**WHAT IS REQUIRED**. Extract, unchanged, every line from the top of the material below through the line with "- exists (links_ok", and no more.

**RECORD EXTRACTS**.

::::::::

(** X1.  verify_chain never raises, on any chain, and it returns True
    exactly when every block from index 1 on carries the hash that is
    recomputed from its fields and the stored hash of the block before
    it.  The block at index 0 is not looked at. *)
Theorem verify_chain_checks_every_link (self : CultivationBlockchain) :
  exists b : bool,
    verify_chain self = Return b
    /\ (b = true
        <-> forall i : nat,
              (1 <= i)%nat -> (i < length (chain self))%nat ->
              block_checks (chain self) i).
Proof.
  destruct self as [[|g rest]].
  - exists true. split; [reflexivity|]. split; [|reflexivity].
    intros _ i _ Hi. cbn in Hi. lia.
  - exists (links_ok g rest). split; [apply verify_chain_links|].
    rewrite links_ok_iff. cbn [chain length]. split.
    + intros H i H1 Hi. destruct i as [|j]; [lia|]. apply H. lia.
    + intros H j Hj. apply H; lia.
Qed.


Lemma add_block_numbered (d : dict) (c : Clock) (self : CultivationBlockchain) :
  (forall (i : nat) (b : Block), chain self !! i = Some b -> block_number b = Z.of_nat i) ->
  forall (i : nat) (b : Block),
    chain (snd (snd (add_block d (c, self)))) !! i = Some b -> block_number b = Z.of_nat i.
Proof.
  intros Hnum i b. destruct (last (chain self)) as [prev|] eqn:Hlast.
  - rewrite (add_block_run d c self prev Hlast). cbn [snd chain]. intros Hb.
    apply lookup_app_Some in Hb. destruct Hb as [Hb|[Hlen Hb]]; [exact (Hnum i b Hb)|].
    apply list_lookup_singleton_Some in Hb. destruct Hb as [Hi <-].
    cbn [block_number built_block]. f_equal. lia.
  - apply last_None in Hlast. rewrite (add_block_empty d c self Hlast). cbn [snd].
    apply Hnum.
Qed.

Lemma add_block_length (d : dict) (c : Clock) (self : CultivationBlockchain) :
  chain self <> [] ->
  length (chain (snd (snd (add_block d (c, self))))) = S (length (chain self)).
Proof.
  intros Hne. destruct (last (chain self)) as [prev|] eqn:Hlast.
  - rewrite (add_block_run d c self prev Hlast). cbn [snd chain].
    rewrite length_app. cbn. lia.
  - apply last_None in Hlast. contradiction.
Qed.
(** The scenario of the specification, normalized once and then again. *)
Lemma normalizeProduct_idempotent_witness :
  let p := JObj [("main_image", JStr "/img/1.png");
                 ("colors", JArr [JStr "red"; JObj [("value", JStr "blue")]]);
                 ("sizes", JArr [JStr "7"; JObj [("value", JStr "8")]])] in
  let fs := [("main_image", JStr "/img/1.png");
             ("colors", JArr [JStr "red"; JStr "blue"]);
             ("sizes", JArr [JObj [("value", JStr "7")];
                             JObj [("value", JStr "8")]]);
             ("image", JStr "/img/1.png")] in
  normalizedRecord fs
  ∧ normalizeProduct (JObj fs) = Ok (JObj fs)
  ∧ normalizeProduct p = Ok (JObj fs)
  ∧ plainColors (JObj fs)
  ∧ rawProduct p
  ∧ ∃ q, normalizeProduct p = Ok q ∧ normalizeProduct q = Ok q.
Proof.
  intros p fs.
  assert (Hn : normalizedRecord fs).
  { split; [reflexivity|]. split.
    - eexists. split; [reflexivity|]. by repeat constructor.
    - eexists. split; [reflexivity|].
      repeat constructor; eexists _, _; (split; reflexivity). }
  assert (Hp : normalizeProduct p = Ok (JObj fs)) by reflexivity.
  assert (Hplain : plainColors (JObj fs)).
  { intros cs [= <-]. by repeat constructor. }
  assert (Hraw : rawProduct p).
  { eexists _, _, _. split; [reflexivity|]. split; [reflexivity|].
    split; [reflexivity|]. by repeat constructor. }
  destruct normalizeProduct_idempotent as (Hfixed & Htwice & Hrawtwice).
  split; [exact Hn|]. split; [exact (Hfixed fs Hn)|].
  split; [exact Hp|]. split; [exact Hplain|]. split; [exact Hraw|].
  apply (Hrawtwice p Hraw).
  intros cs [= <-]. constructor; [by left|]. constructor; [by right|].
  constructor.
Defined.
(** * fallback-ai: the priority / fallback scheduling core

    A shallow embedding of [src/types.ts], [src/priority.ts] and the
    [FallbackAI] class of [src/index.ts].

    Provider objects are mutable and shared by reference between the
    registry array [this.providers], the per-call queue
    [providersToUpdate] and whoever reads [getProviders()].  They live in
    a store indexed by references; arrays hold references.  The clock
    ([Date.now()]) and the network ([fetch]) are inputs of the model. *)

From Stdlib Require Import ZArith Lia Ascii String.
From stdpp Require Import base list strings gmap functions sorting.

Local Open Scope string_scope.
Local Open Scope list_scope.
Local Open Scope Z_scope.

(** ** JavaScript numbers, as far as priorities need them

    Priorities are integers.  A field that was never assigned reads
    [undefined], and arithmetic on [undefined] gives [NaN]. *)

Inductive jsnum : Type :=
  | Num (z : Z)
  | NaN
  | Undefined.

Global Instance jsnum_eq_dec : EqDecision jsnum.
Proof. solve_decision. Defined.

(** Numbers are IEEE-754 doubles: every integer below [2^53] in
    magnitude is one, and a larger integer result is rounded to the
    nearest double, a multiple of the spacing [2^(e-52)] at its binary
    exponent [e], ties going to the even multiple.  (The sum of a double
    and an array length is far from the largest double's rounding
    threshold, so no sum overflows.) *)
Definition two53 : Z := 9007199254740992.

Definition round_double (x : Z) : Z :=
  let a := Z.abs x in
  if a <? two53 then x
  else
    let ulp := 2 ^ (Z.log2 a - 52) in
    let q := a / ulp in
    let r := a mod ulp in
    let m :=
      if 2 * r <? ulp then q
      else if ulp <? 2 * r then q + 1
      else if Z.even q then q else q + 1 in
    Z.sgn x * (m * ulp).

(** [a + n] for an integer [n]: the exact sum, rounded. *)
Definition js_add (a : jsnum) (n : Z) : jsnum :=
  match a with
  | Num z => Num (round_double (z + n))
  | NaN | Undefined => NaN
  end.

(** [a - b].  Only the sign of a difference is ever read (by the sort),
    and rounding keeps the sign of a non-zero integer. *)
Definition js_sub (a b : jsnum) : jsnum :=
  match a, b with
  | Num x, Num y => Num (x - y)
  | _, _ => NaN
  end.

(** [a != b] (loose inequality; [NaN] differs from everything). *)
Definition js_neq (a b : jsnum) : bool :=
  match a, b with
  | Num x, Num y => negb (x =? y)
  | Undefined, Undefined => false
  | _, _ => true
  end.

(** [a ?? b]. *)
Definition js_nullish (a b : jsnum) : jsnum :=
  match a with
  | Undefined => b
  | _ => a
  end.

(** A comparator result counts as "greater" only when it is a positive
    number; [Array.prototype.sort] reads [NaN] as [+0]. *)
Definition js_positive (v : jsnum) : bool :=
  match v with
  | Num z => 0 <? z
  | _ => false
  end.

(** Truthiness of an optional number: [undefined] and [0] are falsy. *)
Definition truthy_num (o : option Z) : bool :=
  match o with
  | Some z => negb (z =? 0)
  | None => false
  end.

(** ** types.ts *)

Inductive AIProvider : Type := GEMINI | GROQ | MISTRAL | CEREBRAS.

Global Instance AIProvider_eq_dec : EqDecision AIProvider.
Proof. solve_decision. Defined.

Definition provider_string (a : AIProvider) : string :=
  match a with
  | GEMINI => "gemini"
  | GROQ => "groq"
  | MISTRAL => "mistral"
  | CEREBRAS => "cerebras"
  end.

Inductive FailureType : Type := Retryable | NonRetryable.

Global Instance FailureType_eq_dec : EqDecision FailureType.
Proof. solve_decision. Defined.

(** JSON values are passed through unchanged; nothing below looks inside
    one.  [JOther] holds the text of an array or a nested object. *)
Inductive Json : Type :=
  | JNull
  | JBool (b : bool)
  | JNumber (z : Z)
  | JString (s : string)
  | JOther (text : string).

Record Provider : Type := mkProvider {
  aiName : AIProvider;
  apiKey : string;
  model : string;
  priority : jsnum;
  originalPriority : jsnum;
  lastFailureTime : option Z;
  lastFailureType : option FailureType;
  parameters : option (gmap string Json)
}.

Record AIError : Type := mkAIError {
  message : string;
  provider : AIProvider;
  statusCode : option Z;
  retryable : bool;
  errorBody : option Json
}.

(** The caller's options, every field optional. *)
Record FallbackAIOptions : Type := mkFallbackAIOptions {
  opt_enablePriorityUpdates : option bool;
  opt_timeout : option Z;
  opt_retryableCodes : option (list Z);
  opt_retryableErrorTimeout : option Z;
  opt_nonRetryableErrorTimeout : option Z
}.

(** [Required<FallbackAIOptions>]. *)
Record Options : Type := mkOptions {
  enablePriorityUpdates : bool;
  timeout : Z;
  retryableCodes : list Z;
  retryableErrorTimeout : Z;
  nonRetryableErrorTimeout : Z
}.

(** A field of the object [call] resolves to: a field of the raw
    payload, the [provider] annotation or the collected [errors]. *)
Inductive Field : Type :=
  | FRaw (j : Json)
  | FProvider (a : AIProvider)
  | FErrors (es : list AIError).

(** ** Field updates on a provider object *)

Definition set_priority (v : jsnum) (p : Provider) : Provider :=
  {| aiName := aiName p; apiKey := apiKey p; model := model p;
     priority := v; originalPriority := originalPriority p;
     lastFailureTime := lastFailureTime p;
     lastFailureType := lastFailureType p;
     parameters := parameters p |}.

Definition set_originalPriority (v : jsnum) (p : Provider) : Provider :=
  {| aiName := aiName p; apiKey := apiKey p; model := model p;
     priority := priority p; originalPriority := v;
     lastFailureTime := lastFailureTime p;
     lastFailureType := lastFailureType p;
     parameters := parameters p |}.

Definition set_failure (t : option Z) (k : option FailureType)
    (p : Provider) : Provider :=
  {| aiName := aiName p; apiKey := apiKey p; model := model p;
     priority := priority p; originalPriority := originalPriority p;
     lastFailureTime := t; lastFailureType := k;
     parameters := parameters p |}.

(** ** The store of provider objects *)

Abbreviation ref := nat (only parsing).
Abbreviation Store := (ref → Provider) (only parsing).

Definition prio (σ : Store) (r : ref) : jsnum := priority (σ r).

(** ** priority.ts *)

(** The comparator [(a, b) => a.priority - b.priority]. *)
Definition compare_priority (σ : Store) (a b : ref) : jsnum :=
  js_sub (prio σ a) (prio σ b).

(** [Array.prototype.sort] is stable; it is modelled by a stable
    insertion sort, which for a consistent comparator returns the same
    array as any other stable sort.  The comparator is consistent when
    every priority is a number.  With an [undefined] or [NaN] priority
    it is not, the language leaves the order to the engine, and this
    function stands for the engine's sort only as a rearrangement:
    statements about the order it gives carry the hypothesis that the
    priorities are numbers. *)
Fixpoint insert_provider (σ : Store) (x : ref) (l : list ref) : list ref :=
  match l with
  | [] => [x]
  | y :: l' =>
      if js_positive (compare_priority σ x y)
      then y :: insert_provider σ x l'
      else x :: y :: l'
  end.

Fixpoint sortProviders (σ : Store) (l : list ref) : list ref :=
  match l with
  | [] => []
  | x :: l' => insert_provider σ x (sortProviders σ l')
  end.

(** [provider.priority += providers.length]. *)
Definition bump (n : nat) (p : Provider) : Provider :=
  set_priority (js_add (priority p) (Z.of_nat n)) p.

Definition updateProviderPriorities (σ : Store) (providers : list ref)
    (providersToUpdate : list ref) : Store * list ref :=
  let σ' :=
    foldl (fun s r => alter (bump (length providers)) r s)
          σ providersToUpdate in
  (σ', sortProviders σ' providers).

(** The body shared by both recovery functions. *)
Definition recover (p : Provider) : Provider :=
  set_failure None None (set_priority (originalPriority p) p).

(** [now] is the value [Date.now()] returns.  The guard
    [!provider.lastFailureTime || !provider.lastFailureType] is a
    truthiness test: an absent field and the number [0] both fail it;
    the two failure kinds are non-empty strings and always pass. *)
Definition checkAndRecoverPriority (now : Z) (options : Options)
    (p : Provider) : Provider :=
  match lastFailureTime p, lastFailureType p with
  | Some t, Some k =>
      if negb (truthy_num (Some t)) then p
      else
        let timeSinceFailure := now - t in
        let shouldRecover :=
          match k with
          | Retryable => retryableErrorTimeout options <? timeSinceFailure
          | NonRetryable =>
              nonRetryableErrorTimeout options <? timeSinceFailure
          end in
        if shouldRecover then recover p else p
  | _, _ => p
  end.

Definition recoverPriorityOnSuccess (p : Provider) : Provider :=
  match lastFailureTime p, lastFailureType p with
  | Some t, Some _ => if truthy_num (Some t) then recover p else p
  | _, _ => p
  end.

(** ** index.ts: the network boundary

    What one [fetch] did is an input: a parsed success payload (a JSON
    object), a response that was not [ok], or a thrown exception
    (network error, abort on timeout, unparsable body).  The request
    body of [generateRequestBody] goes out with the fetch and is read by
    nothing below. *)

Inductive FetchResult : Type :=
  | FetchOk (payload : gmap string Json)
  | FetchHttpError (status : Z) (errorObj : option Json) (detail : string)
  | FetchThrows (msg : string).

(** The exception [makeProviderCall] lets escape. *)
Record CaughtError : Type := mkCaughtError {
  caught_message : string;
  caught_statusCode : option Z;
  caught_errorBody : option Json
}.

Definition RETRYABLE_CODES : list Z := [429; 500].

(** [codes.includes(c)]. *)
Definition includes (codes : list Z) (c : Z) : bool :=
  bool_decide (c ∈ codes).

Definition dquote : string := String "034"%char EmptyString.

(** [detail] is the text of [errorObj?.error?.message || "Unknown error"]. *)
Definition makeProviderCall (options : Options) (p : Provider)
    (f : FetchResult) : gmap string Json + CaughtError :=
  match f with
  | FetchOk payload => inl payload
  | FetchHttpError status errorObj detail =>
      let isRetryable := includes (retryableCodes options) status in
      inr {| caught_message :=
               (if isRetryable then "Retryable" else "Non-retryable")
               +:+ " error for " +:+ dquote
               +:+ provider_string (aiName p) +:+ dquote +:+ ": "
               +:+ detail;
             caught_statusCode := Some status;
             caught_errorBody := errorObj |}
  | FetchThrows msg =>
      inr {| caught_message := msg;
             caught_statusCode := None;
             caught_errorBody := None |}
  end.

::::::::

**ANSWER SPACE**.
(** X1.  verify_chain never raises, on any chain, and it returns True
    exactly when every block from index 1 on carries the hash that is
    recomputed from its fields and the stored hash of the block before
    it.  The block at index 0 is not looked at. *)
Theorem verify_chain_checks_every_link (self : CultivationBlockchain) :
  exists b : bool,
    verify_chain self = Return b
    /\ (b = true
        <-> forall i : nat,
              (1 <= i)%nat -> (i < length (chain self))%nat ->
              block_checks (chain self) i).
Proof.
  destruct self as [[|g rest]].
  - exists true. split; [reflexivity|]. split; [|reflexivity].
    intros _ i _ Hi. cbn in Hi. lia.
  - exists (links_ok g rest). split; [apply verify_chain_links|].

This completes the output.